=== PROBLEM TO WORK ON ===
Please restate, word for word, the lines below that begin at the one with "by destruct Hc as [->| ->]." and end at the one with "hexRun_sha by done. cbn [mbind option_bind].". Leave out all other lines.

Collected data entries:
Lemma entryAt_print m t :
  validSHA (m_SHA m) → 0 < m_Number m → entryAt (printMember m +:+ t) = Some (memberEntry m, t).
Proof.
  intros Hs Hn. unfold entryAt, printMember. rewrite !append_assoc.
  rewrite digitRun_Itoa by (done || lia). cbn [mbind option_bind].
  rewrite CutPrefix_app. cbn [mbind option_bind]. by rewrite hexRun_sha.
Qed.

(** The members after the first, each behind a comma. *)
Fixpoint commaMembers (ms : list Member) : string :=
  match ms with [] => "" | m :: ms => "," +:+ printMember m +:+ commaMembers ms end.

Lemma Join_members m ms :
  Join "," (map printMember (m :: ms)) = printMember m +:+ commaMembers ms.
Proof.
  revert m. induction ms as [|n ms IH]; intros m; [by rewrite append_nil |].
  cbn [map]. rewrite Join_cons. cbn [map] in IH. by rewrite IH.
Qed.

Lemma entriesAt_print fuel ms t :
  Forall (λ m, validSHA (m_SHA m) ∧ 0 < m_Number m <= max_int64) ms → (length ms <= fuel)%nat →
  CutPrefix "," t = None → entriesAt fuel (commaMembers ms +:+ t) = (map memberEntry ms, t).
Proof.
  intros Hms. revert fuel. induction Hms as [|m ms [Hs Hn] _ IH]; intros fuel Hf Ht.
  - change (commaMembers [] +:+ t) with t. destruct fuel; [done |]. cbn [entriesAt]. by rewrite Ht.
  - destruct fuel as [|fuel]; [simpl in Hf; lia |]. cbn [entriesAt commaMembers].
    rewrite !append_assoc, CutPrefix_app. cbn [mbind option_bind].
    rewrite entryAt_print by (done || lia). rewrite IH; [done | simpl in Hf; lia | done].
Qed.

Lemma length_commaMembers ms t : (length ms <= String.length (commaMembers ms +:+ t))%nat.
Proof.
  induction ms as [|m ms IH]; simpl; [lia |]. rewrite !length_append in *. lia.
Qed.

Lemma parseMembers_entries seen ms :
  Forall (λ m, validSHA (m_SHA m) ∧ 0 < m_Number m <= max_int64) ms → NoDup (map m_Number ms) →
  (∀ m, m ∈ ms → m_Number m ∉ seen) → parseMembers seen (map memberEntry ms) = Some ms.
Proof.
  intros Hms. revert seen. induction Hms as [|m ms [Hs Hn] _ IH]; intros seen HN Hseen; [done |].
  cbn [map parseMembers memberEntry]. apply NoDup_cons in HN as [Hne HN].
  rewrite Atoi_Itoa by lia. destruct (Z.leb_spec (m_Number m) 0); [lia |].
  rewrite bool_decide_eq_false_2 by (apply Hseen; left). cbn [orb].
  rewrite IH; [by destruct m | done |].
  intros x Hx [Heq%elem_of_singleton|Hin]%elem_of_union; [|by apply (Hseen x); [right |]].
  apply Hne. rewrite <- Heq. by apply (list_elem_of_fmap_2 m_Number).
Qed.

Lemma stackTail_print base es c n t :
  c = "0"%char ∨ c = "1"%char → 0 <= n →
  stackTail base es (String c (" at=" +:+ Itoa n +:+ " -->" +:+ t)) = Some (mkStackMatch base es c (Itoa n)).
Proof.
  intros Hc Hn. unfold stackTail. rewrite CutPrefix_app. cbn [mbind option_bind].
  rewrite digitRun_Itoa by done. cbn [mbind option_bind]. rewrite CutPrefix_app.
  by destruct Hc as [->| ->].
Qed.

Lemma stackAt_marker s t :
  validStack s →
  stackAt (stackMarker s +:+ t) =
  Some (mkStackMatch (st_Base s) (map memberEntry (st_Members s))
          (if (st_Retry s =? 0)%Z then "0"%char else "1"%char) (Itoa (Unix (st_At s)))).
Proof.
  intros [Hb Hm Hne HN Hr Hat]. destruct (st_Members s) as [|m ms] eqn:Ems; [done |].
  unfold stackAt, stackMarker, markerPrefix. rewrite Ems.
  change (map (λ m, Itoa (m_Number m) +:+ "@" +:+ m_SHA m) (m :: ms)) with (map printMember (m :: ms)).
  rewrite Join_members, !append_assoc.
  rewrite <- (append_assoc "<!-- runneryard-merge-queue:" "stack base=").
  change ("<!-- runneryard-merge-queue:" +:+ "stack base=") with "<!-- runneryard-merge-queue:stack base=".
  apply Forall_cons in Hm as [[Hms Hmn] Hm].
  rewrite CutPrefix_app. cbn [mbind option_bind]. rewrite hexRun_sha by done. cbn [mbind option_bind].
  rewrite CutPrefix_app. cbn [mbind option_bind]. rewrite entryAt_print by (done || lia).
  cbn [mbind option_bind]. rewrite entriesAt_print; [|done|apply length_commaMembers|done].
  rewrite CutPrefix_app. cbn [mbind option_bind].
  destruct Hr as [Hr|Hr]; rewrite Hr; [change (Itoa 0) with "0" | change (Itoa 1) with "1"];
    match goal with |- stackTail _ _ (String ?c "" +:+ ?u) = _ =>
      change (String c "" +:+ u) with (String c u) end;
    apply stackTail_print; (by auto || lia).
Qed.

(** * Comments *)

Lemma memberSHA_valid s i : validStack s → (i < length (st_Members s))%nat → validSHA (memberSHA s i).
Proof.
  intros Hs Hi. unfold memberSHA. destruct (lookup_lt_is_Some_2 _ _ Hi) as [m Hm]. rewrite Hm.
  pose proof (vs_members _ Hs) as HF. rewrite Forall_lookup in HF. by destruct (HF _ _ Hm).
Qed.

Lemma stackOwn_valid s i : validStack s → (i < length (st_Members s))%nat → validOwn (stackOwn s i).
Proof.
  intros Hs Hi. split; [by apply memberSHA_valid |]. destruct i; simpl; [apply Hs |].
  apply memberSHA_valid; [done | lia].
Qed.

=== SOLUTION FOR THIS TASK ===
  by destruct Hc as [->| ->].
Qed.

Lemma stackAt_marker s t :
  validStack s →
  stackAt (stackMarker s +:+ t) =
  Some (mkStackMatch (st_Base s) (map memberEntry (st_Members s))
          (if (st_Retry s =? 0)%Z then "0"%char else "1"%char) (Itoa (Unix (st_At s)))).
Proof.
  intros [Hb Hm Hne HN Hr Hat]. destruct (st_Members s) as [|m ms] eqn:Ems; [done |].
  unfold stackAt, stackMarker, markerPrefix. rewrite Ems.
  change (map (λ m, Itoa (m_Number m) +:+ "@" +:+ m_SHA m) (m :: ms)) with (map printMember (m :: ms)).
  rewrite Join_members, !append_assoc.
  rewrite <- (append_assoc "<!-- runneryard-merge-queue:" "stack base=").
  change ("<!-- runneryard-merge-queue:" +:+ "stack base=") with "<!-- runneryard-merge-queue:stack base=".
  apply Forall_cons in Hm as [[Hms Hmn] Hm].
  rewrite CutPrefix_app. cbn [mbind option_bind]. rewrite hexRun_sha by done. cbn [mbind option_bind].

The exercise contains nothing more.